Robert Jenkins, a member of the Bank of England’s financial policy committee, lashed out against bankers’ oversized bonuses at the Treasury Select Committee yesterday, claiming that every £1bn handed out in bonuses is at the expense of £20bn worth of additional lending to small businesses. How does he figure this out?
And, though it’s a startling factoid, is it true?
Yes, it is… theoretically. But it’s mostly a massive generalisation based on banks’ leverage ratios.
Banks decide on how much they are prepared to lend on the basis of potential losses against that lending. Before the financial crisis hit, banks were lending 40 to 50 times the amount of capital available to them – so, should they make any losses on that lending, they would easily get wiped out of all their capital.

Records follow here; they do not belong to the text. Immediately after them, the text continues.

(** The auditor answers PASS; the step is refined twice and then blocked. *)
Definition ex_audited : Step.t :=
  ex_step <| Step.ExitCriteria := "done" |> <| Step.VerifierModel := "m" |> <| Step.MaxAutoRefine := 2%Z |>.
Definition ex_audit_env : ExecEnv :=
  ex_exec_env (Ok (Some {["raw" := AString "PASS"]})) (λ _, answers (ex_output StatusOK [])).
Definition ex_audit_state : GateState :=
  match executeStep ex_audit_env "a" None (ex_exec_state ex_audited) with Some (s, _) => s | None => ex_exec_state ex_step end.
Lemma audited_step_never_ok_witness :
  ∃ st', get_step (gs_graph ex_audit_state) "a" = Some st' ∧ Step.Status st' ≠ StepOK.
Proof.
  assert (is_Some (get_step (gs_graph ex_audit_state) "a")) as [st' Hs'] by (vm_compute; by eexists).
  exists st'. split; [exact Hs'|].
  apply (audited_step_never_ok ex_audit_env "a" None (ex_exec_state ex_audited) ex_audited ex_audit_state None st').
  - intros g. apply keys_range_order.
  - apply wf_graphb_true. vm_compute. reflexivity.
  - vm_compute. reflexivity.
  - apply ex_bounds. vm_compute. reflexivity.
  - discriminate.
  - discriminate.
  - right. intros prompt. eexists. reflexivity.
  - vm_compute. reflexivity.
  - exact Hs'.
Defined.
Example audited_step_blocks :
  (λ st, (Step.Status st, Step.AutoRefineCount st)) <$> get_step (gs_graph ex_audit_state) "a" = Some (StepBlocked, 2%Z).
Proof. vm_compute. reflexivity. Qed.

Yesterday, Bank of England Governor Sir Mervyn King wrote to the select committee to give details of banks’ indicators of financial stability. One of these measures is leverage – and currently, that measure is an average of 20x across the high street banks. Much safer than pre-crisis.
What Bob Jenkins was suggesting was that for every spare pound held by the bank – be it through additional money earnt or raised – this could be lent at a leverage of 20x to small businesses, rather than handed out in a bonus.
Of course, it isn’t that simple: there a number of factors that could impact the leverage ratio. For example, banks could judge that small businesses are more or less risky than the 20x ratio would suggest.
So while Bob Jenkins’ quotable claim is true in theory, it’s unlikely to be true in practice.